**Task description:**
Each line in the records below, from the one that contains "Notation di := (ah_index (fr_destination f))." to the one that contains "t = mkAsp k", should be reproduced exactly, the first and last included.

(Supplied information Opens)

Section CommitForkRun.
Context (L : list token) (s : asp) (j : nat) (f : KVPrefixForkReservation) (w : table_world) (a b : Address).
Hypothesis Hinv : inv L s.
Hypothesis Hj : as_forks s !! j = Some f.
Hypothesis Ha : denotes s (fr_source f) a.
Hypothesis Hb : denotes s (fr_destination f) b.
Hypothesis Hempty : ad_page_count b = 0.
Hypothesis Hw : e_spec (w_table w) = e_spec (w_table (as_world s)).
Hypothesis Htail : fr_tail_columns f <> 0 -> fr_tail_destination f <> None.
Notation st := (as_store s).
Notation si := (ah_index (fr_source f)).
Notation di := (ah_index (fr_destination f)).
Notation this := (ls_this (kv_store (as_kv s))).
Notation n := (length (kv_reservations (as_kv s))).
Notation spent owner := (fork_with owner None None None (fr_tail_source_settled f) f).
Notation frontier := (fr_frontier f).

(** The references are the destination's. *)
Definition fork_taken (t : asp) : Prop := exists k ms fks,
  t = mkAsp k w (with_memberships ms st) (as_activations s) fks (as_snapshots s) /\ own_cells st di ms /\
  <[j := spent (fr_owner f)]> fks = <[j := spent (fr_owner f)]> (as_forks s) /\
  pinv this n (copied s di ms frontier ++ refs_of st ++ L) (actives_of st) (transfers_of (set_forks (<[j := spent (fr_owner f)]> (as_forks s)) s)) k.

Lemma fork_tail_stage t k ms :
  sharing L s w (fr_source f) (fr_destination f) (fr_full_pages f) (shared s (fr_source f) (fr_full_pages f)) t k ms ->
  wp (match fr_tail_destination f with
      | Some t =>
          _ ← on_pages (publish_transfer_destination t true);
          _ ← set_membership di (fr_full_pages f) t;
          put_fork j (fork_with (fr_owner f) (fr_page_reservation f) (fr_row f) None (fr_tail_source_settled f) f)
      | None => mret tt
      end) (fun _ => fork_taken) (leaky L) t.
Proof.
  intros Hsh. pose proof (fork_of _ _ _ _ Hinv Hj) as [[Hne [Hfr Hcap] Hfull Htl] [Htd _]]. rewrite Hfull in *.
  pose proof (full_bounds frontier Hfr) as Hfb.
  destruct (transfers_fork s j f (spent (fr_owner f)) Hj) as (T & E1 & E2). cbn [app fork_tail fr_tail_destination fork_with] in E2. unfold fork_taken.
  pose proof (sharing_own L s w _ _ _ _ _ _ _ Hsh) as Hown. unfold fork_tail in E1. destruct (fr_tail_destination f) as [h|] eqn:Eh.
  - assert (Hz : frontier mod kPagedKVPageSize <> 0) by (rewrite <- Htl; by apply Htd).
    assert (Hlt : frontier / kPagedKVPageSize < av_page_capacity st) by (rewrite pages_split in Hcap by lia; rewrite (proj2 (Z.eqb_neq _ _)) in Hcap by done; lia).
    rewrite Htl in E1. wp_step. eapply wp_conseq; [apply (publish_tail L s w _ _ frontier T Hinv Hw t k ms _ h _ Hsh E1)| |done].
    intros u t1 (k1 & -> & Hk1). rewrite (sg_state _ _ _ _ _ _ _ _ _ _ Hsh). destruct (destination_dead L s _ b Hinv Hb Hempty (frontier / kPagedKVPageSize) ltac:(lia)) as [Hcb _].
    wp_step. apply wp_set_membership; [cbn; by rewrite (proj1 Hown)|]. unfold put_fork. wp_step.
    exists k1, (ms.[cell st di (frontier / kPagedKVPageSize) <- h]), (<[j := fork_with (fr_owner f) (fr_page_reservation f) (fr_row f) None (fr_tail_source_settled f) f]> (as_forks s)).
    split; [reflexivity|]. split; [by apply own_cells_set; [|lia]|]. split; [apply list_insert_insert_eq|].
    rewrite E2, (copied_tail L s w _ _ b frontier Hinv Hb Hempty Hfr _ _ _ h Hz Hsh Hlt). exact Hk1.
  - assert (Hz : frontier mod kPagedKVPageSize = 0).
    { destruct (decide (frontier mod kPagedKVPageSize = 0)) as [|Hx]; [done|]. destruct Htail; [by rewrite Htl|done]. }
    apply wp_ret. exists k, ms, (as_forks s). split; [apply Hsh|]. split; [done|]. split; [done|].
    rewrite (copied_full L s w _ _ frontier Hfr _ _ _ Hz Hsh), E2. pose proof (sg_pages _ _ _ _ _ _ _ _ _ _ Hsh) as Hk. by rewrite E1 in Hk.
Qed.

Lemma fork_finish t :
  fork_taken t -> fr_row f <> None ->
  wp (_ ← update_address di (fun a => set_activity (fr_page_reservation f) (fr_row f) true
             (set_committed_frontier frontier (set_page_count (pages_for_tokens frontier) a)));
      _ ← put_fork j (spent (fr_owner f));
      _ ← retain_active_pages di (pages_for_tokens frontier);
      _ ← mfor (fun page =>
                  if (page =? fr_full_pages f) && fr_tail_source_settled f then mret tt else
                  logical ← membership si page; on_pages (unpin_source logical)) (seqZ 0 (pages_for_tokens frontier));
      put_fork j (spent 0)) (fun _ => inv L) (thrown L) t.
Proof.
  intros (k & ms & fks & -> & Hown & Hfks & Hk) Hrow. pose proof (fork_of _ _ _ _ Hinv Hj) as [[Hne [Hfr Hcap] Hfull Htl] [_ Hres]].
  pose proof Hb as (Hb' & Hocc & _). pose proof (full_bounds frontier Hfr) as Hfb.
  wp_step. unfold update_address. wp_step. eapply wp_address_ref; [exact Hb'|]. unfold put_address. wp_step. wp_step. unfold put_fork at 1. wp_step.
  set (b' := taken_over b frontier (fr_page_reservation f) (fr_row f)). set (fks' := <[j := spent (fr_owner f)]> (as_forks s)).
  set (V := mkAsp k w (change st di b' ms) (as_activations s) fks' (as_snapshots s)).
  match goal with |- wp _ _ _ ?t => replace t with (set_kv k V) by (unfold V, fks'; cbn; by rewrite <- Hfks) end.
  wp_step. eapply wp_conseq; [apply (retain_active_pages_spec V di (pages_for_tokens frontier) (need frontier) this n (refs_of st ++ L)
    (transfers_of (set_forks fks' s)) (actives_of st))| |done].
  - intros q Hq. cbn. change (cell (change st di b' ms) di q) with (cell st di q). rewrite (proj1 Hown). eapply membership_bounds; [apply Hinv|exact Hb'|lia].
  - by apply actives_in_refs.
  - lia.
  - exact Hk.
  - intros u t (k' & -> & Hk'). change (set_kv k' V) with (mkAsp k' w (change st di b' ms) (as_activations s) fks' (as_snapshots s)).
    assert (Hu : inv L (mkAsp k' w (change st di b' ms) (as_activations s) fks' (as_snapshots s))).
    { apply (handed_over L s w (fr_destination f) b frontier Hinv Hb Hempty Hw Hfr Hcap k' ms fks' (as_snapshots s) (fr_page_reservation f) (fr_row f) Hown (Hres Hrow) Hrow).
      - exact Hk'.
      - by eapply (moved_accounts s j f Hj k' ms b b' fks').
      - apply Forall_insert; [apply Hinv|exact (spent_ok L s j f Hinv Hj _)].
      - apply Hinv. }
    set (U := mkAsp k' w (change st di b' ms) (as_activations s) fks' (as_snapshots s)) in *.
    assert (Hcells : cells_exist U si 0 (pages_for_tokens frontier)).
    { intros q Hq. cbn. change (cell (change st di b' ms) si q) with (cell st si q). rewrite (proj1 Hown). destruct Ha as (Ha' & _).
      eapply membership_bounds; [apply Hinv|exact Ha'|lia]. }
    wp_step. eapply wp_conseq; [eapply (unpin_pages_kept (s := U) si (pages_for_tokens frontier) (fun page => (page =? fr_full_pages f) && fr_tail_source_settled f) U);
      [by apply inv_paged|exact Hcells]| |].
    + intros u2 t (k2 & -> & Hk2). unfold put_fork. wp_step.
      assert (HjU : as_forks U !! j = Some (spent (fr_owner f))) by (apply list_lookup_insert_eq; by eapply lookup_lt_Some).
      eapply (put_fork_inv L U k2 j (spent (fr_owner f)) (spent 0)); [exact Hu|exact HjU|exact (spent_ok L s j f Hinv Hj _)|by left|].
      destruct (transfers_fork U j _ (spent 0) HjU) as (T & E1 & E2). rewrite E2. change (fork_tail (spent 0)) with (fork_tail (spent (fr_owner f))). by rewrite <- E1.
    + intros e t He Hx. eapply paged_inv; [exact Hu|exact (He Hx)].
Qed.
End CommitForkRun.

Lemma commit_prefix_fork_inv L s j :
  inv L s -> wp (commit_prefix_fork j) (fun _ => inv L) (leaky L) s.
Proof.
  intros Hinv. assert (Hs : forall e, leaky L e s) by (intros e _; by exists []).
  unfold commit_prefix_fork. wp_step. apply wp_fork_ref; [|done]. intros f Hj. wp_step. apply wp_require_fork; [|done].
  intros _ _. wp_step. apply wp_require; [|done]. intros a Ha Hva. wp_step. apply wp_require; [|done]. intros b Hb _. cbv zeta. wp_step. wp_step. wp_step. wp_step; [|done].
  simp_bool. pose proof (fork_of _ _ _ _ Hinv Hj) as [[Hne [Hfr Hcap] Hfull Htl] [_ Hres]].
  pose proof (full_bounds (fr_frontier f) Hfr) as Hfb.
  assert (Hcells : cells_exist s (ah_index (fr_source f)) 0 (pages_for_tokens (fr_frontier f))) by (eapply capacity_cells; [exact Hinv|exact Ha|lia]).
  wp_step. eapply wp_conseq; [apply (wp_for_range _ (fun p t => t = s /\ forall q, 0 <= q < p -> q < fr_full_pages f ->
    page_test (kv_store (as_kv s)) (handle_at (as_store s) (ah_index (fr_source f)) q) shareable = true) (reads s)); [lia| |]| |intros e t ->; done].
  { split; [done|]. lia. }
  { intros p t Hp [-> Hq]. eapply wp_conseq; [apply fork_commit_page_reads, Hcells; lia| |done]. intros u t [-> Hlast]. split; [done|].
    intros q Hqp Hqf. destruct (decide (q = p)) as [->|]; [by apply Hlast|]. apply Hq; [lia|done]. }
  intros u t [-> Hready]. wp_step. wp_step; [|done].
  assert (Htail : fr_tail_columns f <> 0 -> fr_tail_destination f <> None).
  { intros Hx E. rewrite E in Hguard. rewrite (proj2 (Z.eqb_neq _ _)) in Hguard by done. done. }
  wp_step. eapply wp_conseq; [apply (page_handles_read _ _ s (leaky L)); [|done]| |done].
  { intros p Hp%elem_of_seqZ. apply Hcells. lia. }
  intros hs t [-> _]. wp_step. eapply wp_conseq; [apply tail_physical_reads| |intros e t ->; done]. intros tl t ->. wp_step.
  match goal with Hrow : has (fr_row f) = true |- _ => apply has_true in Hrow; rename Hrow into Hrow' end.
  eapply wp_conseq; [by apply publish_row_kept| |].
  2:{ intros e t (w & -> & Hw). apply thrown_leaky. intros _. by apply inv_set_world. }
  intros u2 t [(w & -> & Hw) _]. wp_step.
  eapply wp_conseq; [apply (share_pages L s w (fr_source f) (fr_destination f) a b (fr_full_pages f)); try done; try lia| |done].
  { intros q Hq. apply Hready; lia. }
  intros u3 t (k & ms & Hsh). wp_step. eapply wp_conseq; [by eapply (fork_tail_stage L s j f w b)| |done].
  intros u4 t' Ht'. eapply wp_conseq; [by eapply (fork_finish L s j f w a b)|done|]. intros e t2 He. by apply thrown_leaky.
Qed.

(Supplied information Closes)

**Solution to this task:**
Notation di := (ah_index (fr_destination f)).
Notation this := (ls_this (kv_store (as_kv s))).
Notation n := (length (kv_reservations (as_kv s))).
Notation spent owner := (fork_with owner None None None (fr_tail_source_settled f) f).
Notation frontier := (fr_frontier f).

(** The references are the destination's. *)
Definition fork_taken (t : asp) : Prop := exists k ms fks,
  t = mkAsp k w (with_memberships ms st) (as_activations s) fks (as_snapshots s) /\ own_cells st di ms /\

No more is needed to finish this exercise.